## Exercise:
The response must reproduce every record below without alteration.

## Data:
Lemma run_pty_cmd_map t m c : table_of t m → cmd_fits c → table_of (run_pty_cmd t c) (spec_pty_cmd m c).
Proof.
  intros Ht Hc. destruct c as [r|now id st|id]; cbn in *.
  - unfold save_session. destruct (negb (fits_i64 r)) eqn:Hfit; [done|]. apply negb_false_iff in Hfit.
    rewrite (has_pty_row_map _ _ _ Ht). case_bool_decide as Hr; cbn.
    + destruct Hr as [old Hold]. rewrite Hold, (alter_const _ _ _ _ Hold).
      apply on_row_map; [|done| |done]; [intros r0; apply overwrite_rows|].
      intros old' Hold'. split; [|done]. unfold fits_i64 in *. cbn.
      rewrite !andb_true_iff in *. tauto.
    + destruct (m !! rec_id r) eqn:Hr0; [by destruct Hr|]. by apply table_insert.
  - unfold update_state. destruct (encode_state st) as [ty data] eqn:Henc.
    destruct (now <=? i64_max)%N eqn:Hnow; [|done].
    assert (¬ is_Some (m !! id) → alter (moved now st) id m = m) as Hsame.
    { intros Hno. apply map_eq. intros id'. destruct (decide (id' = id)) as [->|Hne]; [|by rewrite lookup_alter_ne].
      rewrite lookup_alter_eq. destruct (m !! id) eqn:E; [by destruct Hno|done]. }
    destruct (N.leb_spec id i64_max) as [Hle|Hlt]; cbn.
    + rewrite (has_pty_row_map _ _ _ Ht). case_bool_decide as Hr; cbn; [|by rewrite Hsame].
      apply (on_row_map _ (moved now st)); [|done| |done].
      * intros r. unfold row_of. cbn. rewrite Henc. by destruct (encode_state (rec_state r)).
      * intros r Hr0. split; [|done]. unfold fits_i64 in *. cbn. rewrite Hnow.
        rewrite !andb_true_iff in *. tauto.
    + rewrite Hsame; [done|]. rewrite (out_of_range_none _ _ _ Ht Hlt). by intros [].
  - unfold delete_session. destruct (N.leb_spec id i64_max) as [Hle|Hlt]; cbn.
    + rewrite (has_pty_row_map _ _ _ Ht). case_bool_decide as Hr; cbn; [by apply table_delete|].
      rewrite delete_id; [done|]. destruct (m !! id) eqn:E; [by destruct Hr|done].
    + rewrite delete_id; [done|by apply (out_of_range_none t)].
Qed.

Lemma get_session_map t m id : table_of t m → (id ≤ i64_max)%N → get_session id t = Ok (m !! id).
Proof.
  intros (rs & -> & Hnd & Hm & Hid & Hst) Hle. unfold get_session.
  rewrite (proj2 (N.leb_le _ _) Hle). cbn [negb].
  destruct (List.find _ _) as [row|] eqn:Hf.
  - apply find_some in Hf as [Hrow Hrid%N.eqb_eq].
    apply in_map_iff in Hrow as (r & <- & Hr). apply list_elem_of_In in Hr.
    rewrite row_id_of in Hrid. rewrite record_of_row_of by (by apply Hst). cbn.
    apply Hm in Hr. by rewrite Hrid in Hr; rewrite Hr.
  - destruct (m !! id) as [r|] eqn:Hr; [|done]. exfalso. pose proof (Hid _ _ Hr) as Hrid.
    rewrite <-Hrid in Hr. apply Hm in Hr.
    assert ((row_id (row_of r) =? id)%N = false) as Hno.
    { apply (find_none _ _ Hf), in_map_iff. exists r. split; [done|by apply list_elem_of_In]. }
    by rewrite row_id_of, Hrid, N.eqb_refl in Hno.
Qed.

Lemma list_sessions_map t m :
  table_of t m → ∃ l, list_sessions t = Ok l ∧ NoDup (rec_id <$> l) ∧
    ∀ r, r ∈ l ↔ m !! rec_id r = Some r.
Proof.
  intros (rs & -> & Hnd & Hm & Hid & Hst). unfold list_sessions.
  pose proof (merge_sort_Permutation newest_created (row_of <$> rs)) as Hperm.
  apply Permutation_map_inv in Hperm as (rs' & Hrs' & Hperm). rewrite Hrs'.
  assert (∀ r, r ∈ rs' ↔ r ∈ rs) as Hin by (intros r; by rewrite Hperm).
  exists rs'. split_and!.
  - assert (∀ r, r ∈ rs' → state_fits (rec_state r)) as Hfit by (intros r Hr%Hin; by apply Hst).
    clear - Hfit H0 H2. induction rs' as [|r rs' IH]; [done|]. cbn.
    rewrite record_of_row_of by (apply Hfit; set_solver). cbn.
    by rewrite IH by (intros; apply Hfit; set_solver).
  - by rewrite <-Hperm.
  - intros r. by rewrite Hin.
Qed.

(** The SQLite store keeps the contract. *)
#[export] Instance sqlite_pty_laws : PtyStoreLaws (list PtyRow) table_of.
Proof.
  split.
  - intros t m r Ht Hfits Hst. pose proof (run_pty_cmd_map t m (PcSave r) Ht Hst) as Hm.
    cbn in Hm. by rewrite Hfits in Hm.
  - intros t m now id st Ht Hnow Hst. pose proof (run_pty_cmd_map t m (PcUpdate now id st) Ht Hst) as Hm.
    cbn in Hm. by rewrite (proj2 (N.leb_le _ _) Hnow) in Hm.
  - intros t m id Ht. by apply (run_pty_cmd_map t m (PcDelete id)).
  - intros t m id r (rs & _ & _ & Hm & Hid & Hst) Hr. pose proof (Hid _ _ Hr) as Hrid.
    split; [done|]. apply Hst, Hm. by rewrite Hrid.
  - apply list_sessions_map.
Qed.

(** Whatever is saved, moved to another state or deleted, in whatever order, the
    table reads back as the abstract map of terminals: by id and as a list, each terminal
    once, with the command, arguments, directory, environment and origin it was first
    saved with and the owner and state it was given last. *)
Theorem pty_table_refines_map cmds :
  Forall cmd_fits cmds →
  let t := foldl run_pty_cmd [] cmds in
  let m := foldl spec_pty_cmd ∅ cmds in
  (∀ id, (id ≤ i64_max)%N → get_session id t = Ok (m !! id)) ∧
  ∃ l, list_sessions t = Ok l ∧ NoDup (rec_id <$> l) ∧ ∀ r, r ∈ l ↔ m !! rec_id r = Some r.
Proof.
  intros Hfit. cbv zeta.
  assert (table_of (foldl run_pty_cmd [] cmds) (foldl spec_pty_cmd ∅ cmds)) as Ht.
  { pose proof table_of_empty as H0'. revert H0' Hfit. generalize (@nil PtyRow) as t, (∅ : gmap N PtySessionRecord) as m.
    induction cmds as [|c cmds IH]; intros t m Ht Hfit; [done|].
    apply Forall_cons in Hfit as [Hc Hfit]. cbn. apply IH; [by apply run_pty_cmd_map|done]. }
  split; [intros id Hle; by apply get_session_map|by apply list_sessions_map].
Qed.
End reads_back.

## Written response:
Lemma run_pty_cmd_map t m c : table_of t m → cmd_fits c → table_of (run_pty_cmd t c) (spec_pty_cmd m c).
Proof.
  intros Ht Hc. destruct c as [r|now id st|id]; cbn in *.
  - unfold save_session. destruct (negb (fits_i64 r)) eqn:Hfit; [done|]. apply negb_false_iff in Hfit.
    rewrite (has_pty_row_map _ _ _ Ht). case_bool_decide as Hr; cbn.
    + destruct Hr as [old Hold]. rewrite Hold, (alter_const _ _ _ _ Hold).
      apply on_row_map; [|done| |done]; [intros r0; apply overwrite_rows|].
      intros old' Hold'. split; [|done]. unfold fits_i64 in *. cbn.
      rewrite !andb_true_iff in *. tauto.
    + destruct (m !! rec_id r) eqn:Hr0; [by destruct Hr|]. by apply table_insert.
  - unfold update_state. destruct (encode_state st) as [ty data] eqn:Henc.
    destruct (now <=? i64_max)%N eqn:Hnow; [|done].
    assert (¬ is_Some (m !! id) → alter (moved now st) id m = m) as Hsame.
    { intros Hno. apply map_eq. intros id'. destruct (decide (id' = id)) as [->|Hne]; [|by rewrite lookup_alter_ne].
      rewrite lookup_alter_eq. destruct (m !! id) eqn:E; [by destruct Hno|done]. }
    destruct (N.leb_spec id i64_max) as [Hle|Hlt]; cbn.
    + rewrite (has_pty_row_map _ _ _ Ht). case_bool_decide as Hr; cbn; [|by rewrite Hsame].
      apply (on_row_map _ (moved now st)); [|done| |done].
      * intros r. unfold row_of. cbn. rewrite Henc. by destruct (encode_state (rec_state r)).
      * intros r Hr0. split; [|done]. unfold fits_i64 in *. cbn. rewrite Hnow.
        rewrite !andb_true_iff in *. tauto.
    + rewrite Hsame; [done|]. rewrite (out_of_range_none _ _ _ Ht Hlt). by intros [].
  - unfold delete_session. destruct (N.leb_spec id i64_max) as [Hle|Hlt]; cbn.
    + rewrite (has_pty_row_map _ _ _ Ht). case_bool_decide as Hr; cbn; [by apply table_delete|].
      rewrite delete_id; [done|]. destruct (m !! id) eqn:E; [by destruct Hr|done].
    + rewrite delete_id; [done|by apply (out_of_range_none t)].
Qed.

Lemma get_session_map t m id : table_of t m → (id ≤ i64_max)%N → get_session id t = Ok (m !! id).
Proof.
  intros (rs & -> & Hnd & Hm & Hid & Hst) Hle. unfold get_session.
  rewrite (proj2 (N.leb_le _ _) Hle). cbn [negb].
  destruct (List.find _ _) as [row|] eqn:Hf.
  - apply find_some in Hf as [Hrow Hrid%N.eqb_eq].
    apply in_map_iff in Hrow as (r & <- & Hr). apply list_elem_of_In in Hr.
    rewrite row_id_of in Hrid. rewrite record_of_row_of by (by apply Hst). cbn.
    apply Hm in Hr. by rewrite Hrid in Hr; rewrite Hr.
  - destruct (m !! id) as [r|] eqn:Hr; [|done]. exfalso. pose proof (Hid _ _ Hr) as Hrid.
    rewrite <-Hrid in Hr. apply Hm in Hr.
    assert ((row_id (row_of r) =? id)%N = false) as Hno.
    { apply (find_none _ _ Hf), in_map_iff. exists r. split; [done|by apply list_elem_of_In]. }
    by rewrite row_id_of, Hrid, N.eqb_refl in Hno.
Qed.

Lemma list_sessions_map t m :
  table_of t m → ∃ l, list_sessions t = Ok l ∧ NoDup (rec_id <$> l) ∧
    ∀ r, r ∈ l ↔ m !! rec_id r = Some r.
Proof.
  intros (rs & -> & Hnd & Hm & Hid & Hst). unfold list_sessions.
  pose proof (merge_sort_Permutation newest_created (row_of <$> rs)) as Hperm.
  apply Permutation_map_inv in Hperm as (rs' & Hrs' & Hperm). rewrite Hrs'.
  assert (∀ r, r ∈ rs' ↔ r ∈ rs) as Hin by (intros r; by rewrite Hperm).
  exists rs'. split_and!.
  - assert (∀ r, r ∈ rs' → state_fits (rec_state r)) as Hfit by (intros r Hr%Hin; by apply Hst).
    clear - Hfit H0 H2. induction rs' as [|r rs' IH]; [done|]. cbn.
    rewrite record_of_row_of by (apply Hfit; set_solver). cbn.
    by rewrite IH by (intros; apply Hfit; set_solver).
  - by rewrite <-Hperm.
  - intros r. by rewrite Hin.
Qed.

(** The SQLite store keeps the contract. *)
#[export] Instance sqlite_pty_laws : PtyStoreLaws (list PtyRow) table_of.
Proof.
  split.
  - intros t m r Ht Hfits Hst. pose proof (run_pty_cmd_map t m (PcSave r) Ht Hst) as Hm.
    cbn in Hm. by rewrite Hfits in Hm.
  - intros t m now id st Ht Hnow Hst. pose proof (run_pty_cmd_map t m (PcUpdate now id st) Ht Hst) as Hm.
    cbn in Hm. by rewrite (proj2 (N.leb_le _ _) Hnow) in Hm.
  - intros t m id Ht. by apply (run_pty_cmd_map t m (PcDelete id)).
  - intros t m id r (rs & _ & _ & Hm & Hid & Hst) Hr. pose proof (Hid _ _ Hr) as Hrid.
    split; [done|]. apply Hst, Hm. by rewrite Hrid.
  - apply list_sessions_map.
Qed.

(** Whatever is saved, moved to another state or deleted, in whatever order, the
    table reads back as the abstract map of terminals: by id and as a list, each terminal
    once, with the command, arguments, directory, environment and origin it was first
    saved with and the owner and state it was given last. *)
Theorem pty_table_refines_map cmds :
  Forall cmd_fits cmds →
  let t := foldl run_pty_cmd [] cmds in
  let m := foldl spec_pty_cmd ∅ cmds in
  (∀ id, (id ≤ i64_max)%N → get_session id t = Ok (m !! id)) ∧
  ∃ l, list_sessions t = Ok l ∧ NoDup (rec_id <$> l) ∧ ∀ r, r ∈ l ↔ m !! rec_id r = Some r.
Proof.
  intros Hfit. cbv zeta.
  assert (table_of (foldl run_pty_cmd [] cmds) (foldl spec_pty_cmd ∅ cmds)) as Ht.
  { pose proof table_of_empty as H0'. revert H0' Hfit. generalize (@nil PtyRow) as t, (∅ : gmap N PtySessionRecord) as m.
    induction cmds as [|c cmds IH]; intros t m Ht Hfit; [done|].
    apply Forall_cons in Hfit as [Hc Hfit]. cbn. apply IH; [by apply run_pty_cmd_map|done]. }
  split; [intros id Hle; by apply get_session_map|by apply list_sessions_map].
Qed.
End reads_back.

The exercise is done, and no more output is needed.